THE PROBLEM:
Your answer must consist of every line from the data below that includes the word "Hacc".

(GIVEN INFORMATION)

(** X7: from the initial state, after any sequence of tab clicks, upload
    halves, session loads and session updates, the coordinator holds a
    session whenever it holds an analysis, and the tab is 0, 1 or 2; hence on
    tab 1 the analysis view is rendered exactly when the tab's button is
    enabled, and likewise the chat view on tab 2. *)
Theorem coordinator_keeps_session_with_analysis (evs : list App.Event) :
  let st := App.run evs App.initial in
  App.coordinator_ok st
  /\ (App.currentTab st = 1 ->
      (exists sd da, App.AnalysisView sd da ∈ App.main st)
      <-> App.tabDisabled App.AnalysisTab st = false)
  /\ (App.currentTab st = 2 ->
      (exists sd, App.ChatView sd ∈ App.main st)
      <-> App.tabDisabled App.AssistantTab st = false).
Proof.
  intros st.
  assert (Hok : App.coordinator_ok st).
  { subst st. unfold App.run.
    assert (H0 : App.coordinator_ok App.initial).
    { split; [intros [x Hx]; discriminate Hx | left; reflexivity]. }
    revert H0. generalize App.initial.
    induction evs as [|ev evs IH]; intros s0 H0; [exact H0|].
    simpl. apply IH, step_coordinator_ok, H0. }
  split; [exact Hok|]. destruct Hok as [Hs _].
  unfold App.main, App.tabDisabled. split; intros Htab; rewrite Htab; cbn.
  - destruct (App.documentAnalysis st) as [da|] eqn:Hda.
    + destruct (Hs (ex_intro _ da eq_refl)) as [sd Hsd]. rewrite Hsd.
      split; [reflexivity|]. intros _. exists sd, da. apply list_elem_of_here.
    + split; [|discriminate]. intros (sd & da & Hin).
      repeat (apply elem_of_app in Hin as [Hin|Hin]);
        first [ apply alert_only in Hin as [m Hm]; discriminate Hm
              | inversion Hin ].
  - destruct (App.documentAnalysis st) as [da|] eqn:Hda.
    + destruct (Hs (ex_intro _ da eq_refl)) as [sd Hsd]. rewrite Hsd.
      split; [reflexivity|]. intros _. exists sd. apply list_elem_of_here.
    + split; [|discriminate]. intros (sd & Hin).
      repeat (apply elem_of_app in Hin as [Hin|Hin]);
        first [ apply alert_only in Hin as [m Hm]; discriminate Hm
              | inversion Hin ].
Qed.

Lemma coordinator_keeps_session_with_analysis_witness :
  App.currentTab (App.run Sample.uploads App.initial) = 1
  /\ exists sd da,
       App.AnalysisView sd da ∈ App.main (App.run Sample.uploads App.initial).
Proof.
  split; [reflexivity|].
  apply (proj1 (proj2 (coordinator_keeps_session_with_analysis Sample.uploads))
           eq_refl).
  reflexivity.
Defined.

(** X8: a drop hands only the first accepted file to the upload handler:
    exactly one request goes out, carrying that file, however many files
    were dropped; an empty drop sends nothing and changes nothing. *)
Theorem onDrop_uploads_first_file_only
    (respond : Request -> Settled (option UploadResponse))
    (file : File) (others : list File) (app : App.State) :
  snd (DocumentUpload.onDrop respond (file :: others) app) = [uploadRequest file]
  /\ fst (DocumentUpload.onDrop respond (file :: others) app)
     = fst (DocumentUpload.onDrop respond [file] app)
  /\ DocumentUpload.onDrop respond [] app = (app, []).
Proof.
  repeat apply conj; try reflexivity.
  unfold DocumentUpload.onDrop. rewrite handleDocumentUpload_halves.
  apply upload_try_requests.
Qed.

(** ** The chat view: what is sent and what is stored *)

(** The three ways through [handleSendMessage]. *)
Lemma handleSendMessage_cases now respond sessionData st :
  let r := ChatInterface.handleSendMessage now respond sessionData st in
  (ChatInterface.sendDisabled st = true /\ r = ChatInterface.mkResult st None [])
  \/ (ChatInterface.sendDisabled st = false
      /\ truthy (sessionId sessionData) = false
      /\ r = ChatInterface.mkResult
               (ChatInterface.setError
                  (Some (js "Session ID is not available. Please reload the page."))
                  st) None [])
  \/ (blank (ChatInterface.message st) = false
      /\ ChatInterface.loading st = false
      /\ truthy (sessionId sessionData) = true).
Proof.
  unfold ChatInterface.handleSendMessage, ChatInterface.sendDisabled.
  rewrite trim_truthy.
  destruct (blank (ChatInterface.message st)); cbn [negb orb].
  - left. rewrite orb_true_r. split; reflexivity.
  - destruct (ChatInterface.loading st); cbn [orb].
    + left. split; reflexivity.
    + destruct (truthy (sessionId sessionData)); cbn [negb].
      * right. right. repeat split.
      * right. left. repeat split.
Qed.

Lemma handleSendMessage_sent now respond sessionData st :
  blank (ChatInterface.message st) = false ->
  ChatInterface.loading st = false ->
  truthy (sessionId sessionData) = true ->
  ChatInterface.sent (ChatInterface.handleSendMessage now respond sessionData st)
  = [chatRequest (sessionId sessionData) (trim (ChatInterface.message st))].
Proof.
  intros Hc Hl Hs.
  destruct (respond (chatRequest (sessionId sessionData)
                       (trim (ChatInterface.message st)))) as [e|r] eqn:Hr.
  - rewrite (handleSendMessage_rejected now respond sessionData st Hc Hl Hs e Hr).
    reflexivity.
  - rewrite (handleSendMessage_resolved now respond sessionData st Hc Hl Hs r Hr).
    reflexivity.
Qed.
(** * Data collection pipeline (Assignment_2/phase_1/1_collect_data.py)

    A shallow embedding of the collection script: price download, article
    scraping, dataset merging and the [main] driver, together with the
    helper of [utils.py] and the schema table of [dataset_schema.py].

    The script is effectful Python.  Effects are modelled by a state and
    exception monad over a [world] holding
    - the chronological [trace] of observable events (stdout lines, file
      system and network calls together with their outcome, sleeps), and
    - the [heap] of DataFrame objects that are passed between functions, so
      that in-place updates and aliasing are visible.

    Everything outside the repository (the file system, yfinance, requests,
    BeautifulSoup, pandera, and the pandas routines whose result is not
    fixed by their documentation) is a field of an environment record [Env];
    theorems hold for every environment. *)

From Stdlib Require Import ZArith String Ascii Floats.
From stdpp Require Import base tactics option list strings sorting numbers.

(** ** Table cells and DataFrames *)

(** A Python value stored in a DataFrame cell.  A float64 is kept by its
    IEEE-754 bit pattern; a Timestamp by its nanoseconds since the epoch. *)
Inductive cell :=
  | CStr (s : string)
  | CInt (n : Z)
  | CFloat (bits : Z)
  | CNaN
  | CTime (t : Z)
  | CNaT.

Global Instance cell_eq_dec : EqDecision cell.
Proof. solve_decision. Defined.

(** A DataFrame with the default RangeIndex: the column labels and the rows
    in index order, each row listing its cells in column order. *)
Record DataFrame := { columns : list string; rows : list (list cell) }.

Global Instance DataFrame_eq_dec : EqDecision DataFrame.
Proof. solve_decision. Defined.
Definition otherKindName (k : OtherKind) : string :=
  match k with
  | File => "File" | Program => "Program"
  | VariableDeclaration => "VariableDeclaration"
  | ExpressionStatement => "ExpressionStatement"
  | IfStatement => "IfStatement" | ForStatement => "ForStatement"
  | WhileStatement => "WhileStatement" | ThrowStatement => "ThrowStatement"
  | TryStatement => "TryStatement" | CallExpression => "CallExpression"
  | NewExpression => "NewExpression" | MemberExpression => "MemberExpression"
  | ObjectExpression => "ObjectExpression" | ObjectProperty => "ObjectProperty"
  | SpreadElement => "SpreadElement" | TemplateLiteral => "TemplateLiteral"
  | TemplateElement => "TemplateElement"
  | TaggedTemplateExpression => "TaggedTemplateExpression"
  | BinaryExpression => "BinaryExpression"
  | LogicalExpression => "LogicalExpression"
  | UnaryExpression => "UnaryExpression" | UpdateExpression => "UpdateExpression"
  | AssignmentExpression => "AssignmentExpression"
  | ConditionalExpression => "ConditionalExpression"
  | SequenceExpression => "SequenceExpression"
  | AwaitExpression => "AwaitExpression" | YieldExpression => "YieldExpression"
  | ThisExpression => "ThisExpression" | RegExpLiteral => "RegExpLiteral"
  | BigIntLiteral => "BigIntLiteral" | ClassExpression => "ClassExpression"
  | JSXElement => "JSXElement"
  end.

(** The [type] field of a node. *)
Definition nodeType (n : Node) : string :=
  match n with
  | NumericLiteral _ => "NumericLiteral"
  | StringLiteral _ => "StringLiteral"
  | BooleanLiteral _ => "BooleanLiteral"
  | NullLiteral => "NullLiteral"
  | Identifier _ => "Identifier"
  | ArrayExpression _ => "ArrayExpression"
  | VariableDeclarator _ _ => "VariableDeclarator"
  | FunctionDeclaration _ _ _ => "FunctionDeclaration"
  | ArrowFunctionExpression _ _ _ => "ArrowFunctionExpression"
  | FunctionExpression _ _ _ => "FunctionExpression"
  | BlockStatement _ => "BlockStatement"
  | ReturnStatement _ => "ReturnStatement"
  | OtherNode k _ => otherKindName k
  end.

(** [pattern.typeAnnotation] *)
Definition typeAnnotationOf (p : Pattern) : Slot :=
  match p with
  | BindingIdentifier _ s | AssignmentPattern _ _ s | RestElement _ s
  | ArrayPattern _ s | ObjectPattern _ s => s
  end.

(** [pattern.typeAnnotation = annotation] *)
Definition setTypeAnnotation (annotation : TSTypeAnnotation) (p : Pattern) : Pattern :=
  match p with
  | BindingIdentifier name s => BindingIdentifier name (assign annotation s)
  | AssignmentPattern l r s => AssignmentPattern l r (assign annotation s)
  | RestElement a s => RestElement a (assign annotation s)
  | ArrayPattern els s => ArrayPattern els (assign annotation s)
  | ObjectPattern ps s => ObjectPattern ps (assign annotation s)
  end.

(** ** Builders of [@babel/types] used by the source *)

(** [t.identifier(name)].  The builder validates its argument: a [name] that
    is not a string is rejected with a [TypeError]. *)
Definition t_identifier (name : JSValue) : Result string :=
  match name with
  | JSString s => Return s
  | JSUndefined =>
      Raise (TypeError "Property name of Identifier expected type of string but got undefined")
  end.

(** ** [deduceElementType] (lines 14-35) *)

(** The callback given to [elements.map]. *)
Definition elementTypeOf (el : option Node) : JSValue :=
  match el with
  | None => JSString "null"
  | Some (NumericLiteral _) => JSString "number"
  | Some (StringLiteral _) => JSString "string"
  | Some (BooleanLiteral _) => JSString "boolean"
  | Some NullLiteral => JSString "null"
  | Some (Identifier name) =>
      if String.eqb name "undefined" then JSString "undefined"
      else JSUndefined (* [break], and the callback ends without [return] *)
  | Some _ => JSString "any"
  end.

(** [Array.from(set)[0]] *)
Definition firstOf (s : gset JSValue) : JSValue :=
  match elements s with
  | v :: _ => v
  | [] => JSUndefined
  end.

Definition deduceElementType (elements : list (option Node)) : JSValue :=
  if Nat.eqb (length elements) 0 then JSString "any"
  else
    let elementTypes : gset JSValue := list_to_set (map elementTypeOf elements) in
    if Nat.eqb (size elementTypes) 1 then firstOf elementTypes
    else JSString "any".

(** ** [deduceExpressionType] (lines 38-54) *)

Definition deduceExpressionType (expression : option Node) : Result TSType :=
  match expression with
  | Some (NumericLiteral _) => Return TSNumberKeyword
  | Some (StringLiteral _) => Return TSStringKeyword
  | Some (BooleanLiteral _) => Return TSBooleanKeyword
  | Some NullLiteral => Return TSNullKeyword
  | Some (Identifier name) =>
      if String.eqb name "undefined" then Return TSUndefinedKeyword
      else Return TSAnyKeyword
  | Some (ArrayExpression elements) =>
      let elementType := deduceElementType elements in
      match t_identifier elementType with
      | Return name => Return (TSArrayType (TSTypeReference name))
      | Raise e => Raise e
      end
  | _ => Return TSAnyKeyword
  end.
Lemma send_close_same_buffering (code : Z) (reason : str) (f : frame) :
  consistent (self f) ->
  same_buffering
    (self f)
    (self (state_after (XpraQuicConnection_send_close code reason f))).
Proof.
  crush_frame f. intros [-> [Ha Hb]].
  unfold XpraQuicConnection_send_close, write,
    ClientWebSocketConnection_write, XpraQuicConnection_write,
    XpraQuicConnection_send_headers.
  step_monad. destruct a; simpl; auto.
  rewrite (Ha eq_refl). simpl. auto.
Qed.

Lemma close_same_buffering (f : frame) :
  consistent (self f) ->
  same_buffering (self f) (self (state_after (XpraQuicConnection_close f))).
Proof.
  intros Hc. pose proof (send_close_same_buffering 1000 "" f Hc) as Hs.
  crush_frame f. unfold XpraQuicConnection_close, Connection_close.
  step_monad. destruct c; simpl; auto.
  destruct (XpraQuicConnection_send_close 1000 "" _) as [[u|e|] [o' cs']];
    simpl in *; auto.
Qed.

Lemma headers_loop_buffering (headers : list (bytes * bytes)) :
  forall f,
    consistent (self f) ->
    let o' := self (state_after (headers_loop headers f)) in
    consistent o' /\ stream_id o' = stream_id (self f) /\
    (same_buffering (self f) o' \/ accepted o' = true).
Proof.
  induction headers as [|[header value] rest IH]; intros f Hc.
  - simpl. split; [done|]. split; [done|]. left. by unfold same_buffering.
  - cbn [headers_loop].
    destruct (String.eqb header "sec-websocket-protocol"); [|by apply IH].
    destruct (decode value) as [text|].
    2:{ simpl. split; [done|]. split; [done|]. left.
        by unfold same_buffering. }
    cbv zeta. destruct (negb _).
    + (* the list lacks xpra: warn and close *)
      pose proof (close_same_buffering
                    (mk_frame (self f)
                       (calls f ++ [log_warn
                          (unsupported_websocket_subprotocols
                             (split_comma text))])) Hc) as Hs.
      destruct f as [o cs]. step_monad.
      destruct Hs as (Hk & Hsid & Ha & Hw). destruct Hc as [Hc1 Hc2].
      split; [|split; [done|left; done]].
      split; [congruence|]. by rewrite Ha, Hw.
    + (* accepted: flush, then the rest of the headers *)
      destruct f as [o cs]. destruct Hc as [Hk Hc]. simpl in *.
      destruct (write_buffer o) as [q|] eqn:Hwb.
      * pose proof (flush_writes_sends
                      (mk_frame (set_accepted true o) cs) q Hwb) as Hf.
        simpl in Hf. step_monad. rewrite Hf.
        specialize (IH (mk_frame
                          (set_write_buffer None (set_accepted true o))
                          (cs ++ flushed (stream_id o) q ++ [transmit_call]))).
        simpl in IH. destruct IH as (Hc' & Hsid & Hor); [by split|].
        split; [done|]. split; [done|]. right.
        destruct Hor as [(_ & _ & Ha & _)|Ha]; [by rewrite Ha|done].
      * pose proof (flush_writes_retired
                      (mk_frame (set_accepted true o) cs) Hwb) as Hf.
        step_monad. rewrite Hf. simpl.
        split; [by split|]. split; [done|]. by right.
Qed.

(** Every operation keeps the object consistent. *)
Lemma exec_consistent (f : frame) (o : op) :
  consistent (self f) -> consistent (self (exec f o)).
Proof.
  intros Hc. destruct o as [buf|n| |code reason|event]; simpl.
  - crush_frame f. destruct Hc as [-> [Ha Hb]].
    unfold write, ClientWebSocketConnection_write, XpraQuicConnection_write.
    step_monad. destruct wb; simpl; [|by split].
    split; [done|]. split; intros Hx; [|done].
    by specialize (Ha Hx).
  - pose proof (read_same_buffering n f) as (Hk & _ & Ha & Hw).
    destruct Hc as [Hc1 Hc2]. split; [congruence|]. by rewrite Ha, Hw.
  - pose proof (close_same_buffering f Hc) as (Hk & _ & Ha & Hw).
    destruct Hc as [Hc1 Hc2]. split; [congruence|]. by rewrite Ha, Hw.
  - pose proof (send_close_same_buffering code reason f Hc)
      as (Hk & _ & Ha & Hw).
    destruct Hc as [Hc1 Hc2]. split; [congruence|]. by rewrite Ha, Hw.
  - unfold http_event_received. pose proof Hc as [Hk Hc2].
    unfold bind at 1, attr at 1. rewrite Hk.
    destruct event as [headers sid' ended|data sid' ended|hs pid sid'|d fid];
      cbn [ClientWebSocketConnection_http_event_received].
    + by apply headers_loop_buffering.
    + pose proof (base_event_same_buffering (DataReceived data sid' ended) f)
        as (Hk' & _ & Ha & Hw).
      split; [congruence|]. by rewrite Ha, Hw.
    + pose proof (base_event_same_buffering
                    (PushPromiseReceived hs pid sid') f)
        as (Hk' & _ & Ha & Hw).
      split; [congruence|]. by rewrite Ha, Hw.
    + pose proof (base_event_same_buffering (DatagramReceived d fid) f)
        as (Hk' & _ & Ha & Hw).
      split; [congruence|]. by rewrite Ha, Hw.
Qed.





Lemma headers_loop_skip (pre rest : list (bytes * bytes)) (f : frame) :
  no_subprotocol_header pre ->
  headers_loop (pre ++ rest) f = headers_loop rest f.
Proof.
  induction 1 as [|[header value] pre Hh _ IH]; [done|].
  simpl in *. by rewrite Hh.
Qed.

Lemma headers_loop_none (headers : list (bytes * bytes)) (f : frame) :
  no_subprotocol_header headers -> headers_loop headers f = (Returned tt, f).
Proof.
  intros Hn. rewrite <- (app_nil_r headers). by rewrite headers_loop_skip.
Qed.




(** [close] returns, and leaves the connection closed; acceptance is
    untouched. *)
Lemma close_returns (f : frame) :
  result_of (XpraQuicConnection_close f) = Returned tt /\
  closed (self (state_after (XpraQuicConnection_close f))) = true /\
  accepted (self (state_after (XpraQuicConnection_close f)))
    = accepted (self f) /\
  exists more,
    calls (state_after (XpraQuicConnection_close f)) = calls f ++ more.
Proof.
  destruct f as [[k sid a c rq wb r] cs].
  unfold XpraQuicConnection_close, XpraQuicConnection_send_close,
    Connection_close, write, ClientWebSocketConnection_write,
    XpraQuicConnection_write, XpraQuicConnection_send_headers.
  step_monad.
  destruct c, a, k, wb; simpl; repeat split; try done;
    rewrite <- ?app_assoc; eauto using app_nil_r, eq_sym.
Qed.

Lemma headers_loop_accepted (headers : list (bytes * bytes)) :
  forall f,
    accepted (self f) = true ->
    accepted (self (state_after (headers_loop headers f))) = true.
Proof.
  induction headers as [|[header value] rest IH]; intros f Ha; [done|].
  cbn [headers_loop].
  destruct (String.eqb header "sec-websocket-protocol"); [|by apply IH].
  destruct (decode value) as [text|]; [|done].
  cbv zeta. destruct (negb _).
  - pose proof (close_returns
                  (mk_frame (self f)
                     (calls f ++ [log_warn
                        (unsupported_websocket_subprotocols
                           (split_comma text))]))) as (_ & _ & Hacc & _).
    destruct f as [o cs]. step_monad. congruence.
  - destruct f as [o cs]. simpl in *.
    destruct (write_buffer o) as [q|] eqn:Hwb.
    + pose proof (flush_writes_sends
                    (mk_frame (set_accepted true o) cs) q Hwb) as Hf.
      step_monad. rewrite Hf. by apply IH.
    + pose proof (flush_writes_retired
                    (mk_frame (set_accepted true o) cs) Hwb) as Hf.
      step_monad. by rewrite Hf.
Qed.

(** What [close] asks of the HTTP connection, in every case: nothing when
    the connection is already closed; the close frame when the stream is
    accepted; the [:status] response otherwise. *)
Lemma close_asks (f : frame) :
  consistent (self f) ->
  result_of (XpraQuicConnection_close f) = Returned tt /\
  closed (self (state_after (XpraQuicConnection_close f))) = true /\
  accepted (self (state_after (XpraQuicConnection_close f)))
    = accepted (self f) /\
  calls (state_after (XpraQuicConnection_close f)) =
    calls f ++
      (if closed (self f) then []
       else if accepted (self f) then
         [send_data_call (stream_id (self f))
            (memoryview_to_bytes (close_packet 1000 "")) true;
          transmit_call]
       else
         [send_headers_call (stream_id (self f))
            (binary_headers [(":status", HInt 1000)]) true;
          transmit_call]).
Proof.
  destruct f as [[k sid a c rq wb r] cs]. simpl.
  intros [Hk [Hwb _]]. simpl in *. subst k.
  unfold XpraQuicConnection_close, XpraQuicConnection_send_close,
    Connection_close, write, ClientWebSocketConnection_write,
    XpraQuicConnection_write, XpraQuicConnection_send_headers.
  step_monad.
  destruct c; simpl; [by rewrite app_nil_r|].
  destruct a; simpl; [|by rewrite <- ?app_assoc].
  rewrite (Hwb eq_refl). simpl. by rewrite <- ?app_assoc.
Qed.

(** C2, as the code has it. Response headers whose first
    [sec-websocket-protocol] header decodes to a comma-separated list
    without [xpra], on a client connection in any state it can be in: a
    warning is logged; then, unless the connection was closed already,
    the HTTP connection is asked to send, with [end_stream] set, the
    [:status] 1000 response when the stream was never accepted and the
    websocket close frame when it was, and to transmit; on a connection
    that was closed already nothing but the warning is added. Either way
    the connection is closed, the handler returns, nothing is raised, and
    the stream is not accepted by it. When the list has [xpra], the
    stream is accepted. *)
Theorem subprotocol_check
        (f : frame) (pre post : list (bytes * bytes)) (value : bytes)
        (sid : Z) (ended : bool) (text : str) :
  consistent (self f) ->
  no_subprotocol_header pre ->
  decode value = Some text ->
  let r := ClientWebSocketConnection_http_event_received
             (HeadersReceived
                (pre ++ ("sec-websocket-protocol", value) :: post) sid ended)
             f in
  if bool_decide ("xpra" ∈ split_comma text) then
    accepted (self (state_after r)) = true
  else
    result_of r = Returned tt /\
    closed (self (state_after r)) = true /\
    accepted (self (state_after r)) = accepted (self f) /\
    calls (state_after r) =
      calls f ++
        log_warn (unsupported_websocket_subprotocols (split_comma text)) ::
        (if closed (self f) then []
         else if accepted (self f) then
           [send_data_call (stream_id (self f))
              (memoryview_to_bytes (close_packet 1000 "")) true;
            transmit_call]
         else
           [send_headers_call (stream_id (self f))
              (binary_headers [(":status", HInt 1000)]) true;
            transmit_call]).
Proof.
  intros Hc Hpre Hdec r. subst r.
  cbn [ClientWebSocketConnection_http_event_received].
  rewrite headers_loop_skip by done. cbn [headers_loop].
  rewrite String.eqb_refl, Hdec. cbv zeta.
  destruct (bool_decide _); cbn [negb].
  - destruct f as [o cs]. simpl.
    destruct (write_buffer o) as [q|] eqn:Hwb.
    + pose proof (flush_writes_sends
                    (mk_frame (set_accepted true o) cs) q Hwb) as Hf.
      step_monad. rewrite Hf. by apply headers_loop_accepted.
    + pose proof (flush_writes_retired
                    (mk_frame (set_accepted true o) cs) Hwb) as Hf.
      step_monad. by rewrite Hf.
  - pose proof (close_asks
                  (mk_frame (self f)
                     (calls f ++ [log_warn
                        (unsupported_websocket_subprotocols
                           (split_comma text))])) Hc)
      as (Hret & Hclosed & Hacc & Hcalls).
    destruct f as [o cs]. step_monad.
    repeat split; try done. by rewrite Hcalls, <- app_assoc.
Qed.

(** C4, as the code has it. On a connection whose [closed] flag is set,
    [read] does not fail: it returns the oldest queued chunk, and blocks
    when there is none. Nor does [write] fail on a client connection that
    still has its write buffer (one closed before it was accepted): the
    buffer is queued, nothing is sent, and the length of the buffer is
    returned. (A [write] that goes to the stream hands the data to the
    HTTP connection with [end_stream] set; what comes of that is the HTTP
    library's and is not stated here.) *)
Theorem closed_write_read (f : frame) (buf : bytes) (n : Z) :
  closed (self f) = true ->
  XpraQuicConnection_read n f =
    match read_queue (self f) with
    | [] => (Blocked, f)
    | chunk :: rest =>
        (Returned chunk, mk_frame (set_read_queue rest (self f)) (calls f))
    end /\
  forall q,
    write_buffer (self f) = Some q ->
    ClientWebSocketConnection_write buf f =
      (Returned (len buf),
       mk_frame (set_write_buffer (Some (q ++ [buf])) (self f)) (calls f)).
Proof.
  destruct f as [[k sid a c rq wb r] cs]. simpl. intros ->.
  unfold ClientWebSocketConnection_write, XpraQuicConnection_read.
  step_monad.
  split; [by destruct rq|]. by intros q ->.
Qed.

(** What [close] sends on a connection that is not yet closed. *)
Lemma close_sends (f : frame) :
  closed (self f) = false ->
  (class_of (self f) = ClientWebSocketConnection -> consistent (self f)) ->
  result_of (XpraQuicConnection_close f) = Returned tt /\
  closed (self (state_after (XpraQuicConnection_close f))) = true /\
  calls (state_after (XpraQuicConnection_close f)) =
    calls f ++
      (if accepted (self f) then
         [send_data_call (stream_id (self f))
            (memoryview_to_bytes (close_packet 1000 "")) true;
          transmit_call]
       else
         [send_headers_call (stream_id (self f))
            (binary_headers [(":status", HInt 1000)]) true;
          transmit_call]).
Proof.
  destruct f as [[k sid a c rq wb r] cs]. simpl. intros -> Hc.
  unfold XpraQuicConnection_close, XpraQuicConnection_send_close,
    Connection_close, write, ClientWebSocketConnection_write,
    XpraQuicConnection_write, XpraQuicConnection_send_headers.
  step_monad.
  destruct a, k; simpl; rewrite <- ?app_assoc; try done.
  destruct (Hc eq_refl) as [_ [Hwb _]]. simpl in Hwb.
  rewrite (Hwb eq_refl). simpl. by rewrite <- ?app_assoc.
Qed.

(End GIVEN INFORMATION)

EXERCISE SOLUTION:
                           (split_comma text))]))) as (_ & _ & Hacc & _).
      as (Hret & Hclosed & Hacc & Hcalls).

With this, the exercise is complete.